Even people who like to drive hate to park. This truism motivated Ford and Bosch to partner with Detroit real estate company Bedrock to start workshopping solutions that will take some of the pain out of this common headache for drivers.
The partners started a year ago, testing automated Ford Escape SUVs` that could park themselves in one of Bedrock’s parking garages. “We are continually searching for opportunities to expand our leading suite of Ford Co-Pilot360 driver-assist technologies that help people drive more confidently and we believe automated valet parking technology holds great promise,” said Ken Washington, then-chief technology officer at Ford said at the time. “Our work with Bosch and Bedrock also aligns with our vision for the future, which includes increasingly automated vehicles that are more aware of their surroundings while requiring less on-board computing to help improve design, packaging, and affordability.”
Bedrock is on board because the company says, automated parking can increase the effective parking capacity of a building by 20 percent.
“We strive to be at the forefront of parking and mobility initiatives in Detroit because we recognize the importance of interconnectivity between real estate and mobility,” said Heather Wilberger, chief information officer at Bedrock. “In addition to drastically reducing park time, we see this solution as the first step to bringing automated parking to our city, providing the ultimate convenience for our tenants, visitors, neighborhoods, and residents.”
“Finding parking in urban environments can account for as much as 30 percent of vehicle traffic and emissions,” Wilberger continued. “As the city’s largest real estate developer, these collaborations and programs allow us to develop, test and implement advanced parking technologies to help reduce parking time and emissions, helping to drive sustainability benefits throughout our portfolio.”
Now, the partners are opening the Detroit Smart Parking Lab, which will further experiment with solutions for drivers.
“Collaboration is essential for the future of mobility,” said Paul Thomas, executive vice president of Mobility Solutions, Americas for Bosch. “With the Detroit Smart Parking Lab, we have a cross-section of collaborators – from government leaders to mobility and tech companies – that that will empower us to bring innovation to market through collaboration.”
All of that is fine, as optimizing the efficiency of space in cities is beneficial to society. But drivers are a bit more self-interested, so they’ll be happy to know there are benefits to them too. “Parallel parking or finding spots in busy, tight structures are some of the most stressful driving situations, which is why Ford invested heavily in innovations such as our parallel parking assistance technology,” said Craig Stephens, director, Controls & Automated Systems, Ford Research, and Advanced Engineering. “The Detroit Smart Parking Lab will help us collaborate with other innovators on even better solutions to make parking easier, so it doesn’t spoil an evening out.”

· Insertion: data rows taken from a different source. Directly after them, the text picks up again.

(** Changing one buffer. *)
Lemma cache_change H P H' P' s s' i x x' :
  Cache H P s -> (i < NBUF)%nat -> bcache s !! i = Some x ->
  calm me mp s' -> bcache s' = <[i := x']> (bcache s) ->
  b_next x' = b_next x -> b_prev x' = b_prev x ->
  (forall j, j <> i -> H' !! j = H !! j /\ slocks s' !! SLbuf j = slocks s !! SLbuf j) ->
  (forall j y, j <> i -> (j < NBUF)%nat -> bcache s !! j = Some y -> b_dev y = 1 -> b_dev x' = 1 ->
     b_blockno y <> b_blockno x') ->
  (forall b, b <> b_blockno x' -> P' !! b = P !! b /\ block_of (disk s') 1 b = block_of (disk s) 1 b) ->
  (b_dev x' = 1) ->
  (is_dirty x = true -> b_blockno x = b_blockno x') ->
  (is_Some (P' !! b_blockno x') -> is_dirty x' = true) ->
  length (block_of (disk s') 1 (b_blockno x')) = Z.to_nat BSIZE ->
  buf_ok H' P' (slocks s') (disk s') i x' ->
  Cache H' P' s'.
Proof.
  intros HC Hi Hx Hcalm Hbs Hn Hp Hoth Hu HP Hdev Hd1 Hd2 Hlen Hok. destruct HC as [_ [order Hr] Huq Hb Hpn Hh Hdk].
  assert (i < length (bcache s))%nat as Hil by (rewrite (ring_len _ _ Hr); lia).
  assert (forall j y, bcache s' !! j = Some y -> (j = i /\ y = x') \/ (j <> i /\ bcache s !! j = Some y)) as Hlk.
  { intros j y. rewrite Hbs. destruct (decide (j = i)) as [->|Hne].
    - rewrite list_lookup_insert_eq by done. intros [= <-]. by left.
    - rewrite list_lookup_insert_ne by done. by right. }
  constructor; [done|exists order; rewrite Hbs; by apply ring_insert with x| | | | |].
  - intros j k y z Hj Hk Hy Hz Dy Dz E.
    destruct (Hlk j y Hy) as [[-> ->]|[Nj Hy']], (Hlk k z Hz) as [[-> ->]|[Nk Hz']]; [done| | |].
    + destruct (Hu k z Nk Hk Hz' Dz Dy). done.
    + destruct (Hu j y Nj Hj Hy' Dy Dz). done.
    + by apply (Huq j k y z).
  - intros j y Hj Hy. destruct (Hlk j y Hy) as [[-> ->]|[Nj Hy']]; [done|].
    destruct (Hb j y Hj Hy') as [B1 B2 B3 B4]. destruct (Hoth j Nj) as [E1 E2]. constructor; [|done|done|].
    + rewrite E1, E2. destruct (H !! j) as [v|]; [done|]. destruct B1 as (B11 & B12 & B13). split_and!; [done|done|].
      intros D1 D2 D3. rewrite (proj2 (HP (b_blockno y) (Hu j y Nj Hj Hy' D1 Hdev))). by apply B13.
    + intros D. destruct (B4 D) as [B41 B42]. split; [done|].
      by rewrite (proj1 (HP (b_blockno y) (Hu j y Nj Hj Hy' B41 Hdev))).
  - intros b d HPb. destruct (decide (b = b_blockno x')) as [->|Hne].
    + exists i, x'. rewrite Hbs, list_lookup_insert_eq by done. split_and!; try done. apply Hd2. by rewrite HPb.
    + rewrite (proj1 (HP b Hne)) in HPb. destruct (Hpn b d HPb) as (j & y & Hj & Hy & D1 & D2 & D3).
      exists j, y. split_and!; [done| |done|done|done]. rewrite Hbs, list_lookup_insert_ne; [done|].
      intros ->. rewrite Hx in Hy. injection Hy as <-. rewrite (Hd1 D3) in D2. by subst.
  - intros j v Hv. destruct (decide (j = i)) as [->|Hne]; [done|]. rewrite (proj1 (Hoth j Hne)) in Hv. by apply (Hh j v).
  - intros b. destruct (decide (b = b_blockno x')) as [->|Hne]; [done|]. by rewrite (proj2 (HP b Hne)).
Qed.
(* ===== verification/Logsafe.v ===== *)
(** * Transactions of the log survive a power failure

    [commit] and [recover_from_log] run against the buffer cache as
    [Bcache.Cache] describes it.  The power may fail at any request to the
    disk; a reboot then finds the disk as it was left, and nothing else. *)

From stdpp Require Import base numbers list gmap strings.
From S2P Require Import Prelude Kernel Spinlock Sched Sleeplock Kalloc Umem Buf Memide Ring Bio Bcache Log.

(** ** Words of a block *)

Lemma length_set_word d off v :
  0 <= off -> off + 4 <= Z.of_nat (length d) -> length (set_word d off v) = length d.
Proof.
  intros H1 H2. unfold set_word. rewrite !length_app, length_take, length_drop, length_bytes32. lia.
Qed.

Lemma word_at_set_word d off v :
  0 <= off -> off + 4 <= Z.of_nat (length d) -> word_at (set_word d off v) off = u32 v.
Proof.
  intros H1 H2. unfold word_at, set_word.
  rewrite drop_app_length' by (rewrite length_take; lia).
  rewrite take_app_length' by (by rewrite length_bytes32). apply of_bytes32_bytes32.
Qed.

Lemma word_at_set_word_ne d off v o :
  0 <= off -> off + 4 <= Z.of_nat (length d) -> 0 <= o -> o + 4 <= off \/ off + 4 <= o ->
  word_at (set_word d off v) o = word_at d o.
Proof.
  intros H1 H2 H3 H4. unfold word_at, set_word. f_equal. destruct H4 as [H4|H4].
  - rewrite drop_app_le by (rewrite length_take; lia).
    rewrite take_app_le by (rewrite length_drop, length_take; lia).
    rewrite skipn_firstn_comm, take_take. f_equal. lia.
  - rewrite drop_app_ge by (rewrite length_take; lia). rewrite length_take.
    rewrite drop_app_ge by (rewrite length_bytes32; lia). rewrite length_bytes32, drop_drop. f_equal. f_equal. lia.
Qed.

Section Logsafe.
Context {DR : Driver} (me : nat) (mp : proc) (size L nlog : Z) {may : Prop} {SD : SyncDisk size may}.
Implicit Types (P : pinned) (s : kst) (bs : list Z).

Notation Cache := (Cache me mp size).
Notation crash C := (fun s' => may /\ C (disk s')).

(** The log's header in memory: it is on device 1 at block [L], and lists
    the blocks [bs]. *)
Record header bs s : Prop := {
  hd_dev : lg_dev (log s) = 1;
  hd_start : lg_start (log s) = L;
  hd_n : lh_n (log s) = Z.of_nat (length bs);
  hd_blocks : take (length bs) (lh_block (log s)) = bs;
  hd_len : length (lh_block (log s)) = Z.to_nat LOGSIZE;
}.

(** The log's [nlog] blocks are on the disk, and the blocks [bs] are distinct
    blocks of the disk outside of it. *)
Definition in_log (b : Z) : Prop := L <= b < L + nlog.
Record layout bs : Prop := {
  ly_log : 0 <= L /\ 0 < nlog /\ L + nlog <= size /\ size <= 2147483648;
  ly_distinct : NoDup bs;
  ly_home : forall b, b ∈ bs -> 0 <= b < size /\ ~ in_log b;
  ly_len : (length bs <= Z.to_nat LOGSIZE)%nat;
  ly_fits : Z.of_nat (length bs) < nlog;
}.
Lemma intr_loop cs : forall n t s dump env,
  console t s -> uart s = true -> uart_in s = cs -> Forall (fun c => 0 <= c < 256) cs -> (length cs < n)%nat ->
  exists s', loop_n n (fun dump : bool =>
      let! c := uartgetc in
      if c <? 0 then ret (inr dump) else
      let! d := consolechar c in
      ret (inl (dump || d))) dump env s = Ok (dump || existsb (Z.eqb (C 80)) cs) s' env /\
    console (foldl (fun t c => edit c t) t cs) s' /\ uart_in s' = [] /\
    uart_out s' = uart_out s ++ echoes cs t /\ locks s' = locks s /\ kcpu s' = kcpu s.
Proof.
  induction cs as [|c cs IH]; intros n t s dump env Hc Hu Hi Hr Hn; (destruct n as [|n]; [cbn in Hn; lia|]); cbn [loop_n].
  - unfold uartgetc. rewrite !bind_assoc, bind_gets, Hu. cbn [negb]. rewrite !bind_assoc, bind_gets, Hi. cbn.
    exists s. rewrite orb_false_r, app_nil_r. done.
  - apply Forall_cons in Hr as [Hc0 Hr]. unfold uartgetc. rewrite !bind_assoc, bind_gets, Hu. cbn [negb].
    rewrite !bind_assoc, bind_gets, Hi, !bind_assoc, bind_modify, bind_ret, (proj2 (Z.ltb_ge c 0)) by lia.
    destruct (consolechar_run t (set_uart_in cs s) c env) as (s1 & E & Hc1 & S1 & S2 & S3 & S4 & S5 & S6).
    { destruct Hc. by constructor. }
    { done. }
    rewrite bind_assoc, (bind_ok _ _ _ _ _ _ _ E), bind_ret.
    destruct (IH n (edit c t) s1 (dump || (c =? C 80)) env Hc1) as (s2 & E2 & Hc2 & I2 & O2 & L2 & K2).
    { by rewrite S4. } { by rewrite S5. } { done. } { cbn in Hn. lia. }
    exists s2. cbn [existsb foldl echoes]. rewrite (Z.eqb_sym (C 80) c), orb_assoc. split; [exact E2|].
    cbn in S1, S2, S3. rewrite Hu in S1. split_and!; [done|done|rewrite O2, S1; by rewrite app_assoc|congruence|congruence].
Qed.
(** A turn of [namex] through directory [r] to its entry [k], the last of
    the path. *)
Lemma namex_last P s e nm r ip n k i c' fuel env :
  quiet P s -> e <> [] -> slash ∉ e ->
  icache s !! r = Some ip -> 1 <= i_ref ip -> i_dev ip = 1 -> slocks s !! SLinode r = None -> 0 <= IBLOCK (i_inum ip) (sb s) < size ->
  let D := contents P s in let dir := fetched D (sb s) ip in
  directory D dir n -> i_ref dir = i_ref ip -> i_nlink dir <> 0 -> (k < n)%nat ->
  (forall j, (j < k)%nat -> names e (dirent_at D dir j) = false) -> names e (dirent_at D dir k) = true ->
  iget_to (<[r := dir]> (icache s)) 1 (de_inum (dirent_at D dir k)) = Some (i, c') ->
  rc (stopped s) env (namex_loop (S fuel) r (slash :: e) false nm env s)
    (fun x s' => x = (Some i, set_elem e nm) /\ quiet P s' /\ same (set_icache (upd r (fun ip => set_i_ref (i_ref ip - 1) ip) c') s) s').
Proof using SD.
  intros HQ He Hsl Hr Hp Hdv Hlk Hb D dir Hdir Href Hnl Hk Hno Hyes Hget. cbn [namex_loop]. rewrite skipelem_child by done.
  assert (r < length (icache s))%nat as Hlt by by eapply lookup_lt_Some.
  eapply rc_step; [apply (ilock_fetches P s r ip env HQ Hr Hp Hdv Hlk Hb)|done|].
  { fold D dir. by rewrite (dr_type _ _ _ Hdir). }
  fold D dir. intros _ s1 (HQ1 & E1). assert (icache s1 = <[r := dir]> (icache s)) as Ei1 by apply E1.
  assert (icache s1 !! r = Some dir) as Hr1 by (by rewrite Ei1, list_lookup_insert_eq).
  assert (contents P s1 = D) as Ec by (apply contents_same, E1). apply (stopped_same s s1); [apply E1|].
  rewrite (bind_get_inode _ _ _ _ _ Hr1), (dr_type _ _ _ Hdir). cbn [Z.eqb negb T_DIR Pos.eqb andb].
  eapply rc_step; [apply (dirlookup_found P s1 r dir (set_elem e nm) n k i c' env HQ1 Hr1)|done|]; rewrite ?Ec; try done.
  { intros j Hj. rewrite names_set_elem. by apply Hno. } { by rewrite names_set_elem. } { by rewrite Ei1. }
  intros x s2 (-> & HQ2 & E2). destruct (iget_to_keeps _ _ _ _ _ r dir Hget) as (m & Hm & Hm2 & _); [by apply list_lookup_insert_eq|lia|].
  assert (icache s2 = c') as Ei2 by apply E2.
  destruct (iunlockput_run P s2 r (set_i_ref m dir) env HQ2) as (s3 & E & HQ3 & E3); [by rewrite Ei2|cbn; lia| |done|].
  { destruct E2 as (_ & _ & _ & _ & _ & _ & ->). destruct E1 as (_ & _ & _ & _ & _ & _ & E). cbn. rewrite E. cbn. by rewrite lookup_insert_eq. }
  rewrite (bind_ok _ _ _ _ _ _ _ E). apply rc_ok with (a := (Some i, set_elem e nm)) (s := s3); [by destruct fuel|].
  split_and!; [done|done|]. rewrite Ei2 in E3. by eapply same_put.
Qed.

Lemma fetched_keeps D b ip : i_ref (fetched D b ip) = i_ref ip.
Proof using. unfold fetched. by destruct (is_loaded ip). Qed.

Lemma namei_child P s e r c ip n k i c' env :
  quiet P s -> e <> [] -> slash ∉ e ->
  iget_to (icache s) ROOTDEV ROOTINO = Some (r, c) -> c !! r = Some ip -> slocks s !! SLinode r = None ->
  0 <= IBLOCK ROOTINO (sb s) < size ->
  let D := contents P s in let dir := fetched D (sb s) ip in
  directory D dir n -> i_nlink dir <> 0 -> (k < n)%nat ->
  (forall j, (j < k)%nat -> names e (dirent_at D dir j) = false) -> names e (dirent_at D dir k) = true ->
  iget_to (<[r := dir]> c) 1 (de_inum (dirent_at D dir k)) = Some (i, c') ->
  rc (stopped s) env (namei (slash :: e) env s)
    (fun x s' => x = Some i /\ quiet P s' /\ same (set_icache (upd r (fun ip => set_i_ref (i_ref ip - 1) ip) c') s) s').
Proof using SD.
  intros HQ He Hsl Hroot Hr Hlk Hb D dir Hdir Hnl Hk Hno Hyes Hget. unfold namei, namex. cbn [hd]. rewrite Z.eqb_refl.
  rewrite !bind_assoc, (bind_ok _ _ _ _ _ _ _ (iget_run P s _ _ r c env HQ Hroot)). destruct (iget_to_got _ _ _ _ _ Hroot) as (ip' & Hr' & Hp & Hd & Hn).
  rewrite Hr in Hr'. injection Hr' as <-. cbn [length].
  eapply rc_step; [apply (namex_last P (set_icache c s) e _ r ip n k i c' _ env (quiet_icache _ _ _ HQ)); try done| |].
  - cbn. by rewrite Hn.
  - apply fetched_keeps.
  - done.
  - intros [x y] s' ([= -> ->] & HQ' & E). split; [|done]. split_and!; [done|done|]. eapply same_trans; [|exact E]. by repeat split.
Qed.
End Fsread.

The parking lab will be put to the test by cars from the Enterprise rental car fleet, which will use the automated valet parking technology to aid Enterprise’s quick turnaround process. That’s where rental vehicles are returned, serviced with cleaning and fueling (including charging, for EVs), and then staged for future rentals.
“Participation in the DSPL project allows Enterprise to explore the feasibility and viability of autonomous, connected, and electrified mobility innovations with recognized technology collaborators,” said Chris Grayson, Regional Vice President at Enterprise in Detroit.
Enterprise customers in Detroit’s Corktown neighborhood will be the test subjects, so we look forward to hearing from visitors to the Motor City how their automated parking experience goes, to give us a hint of what might be coming.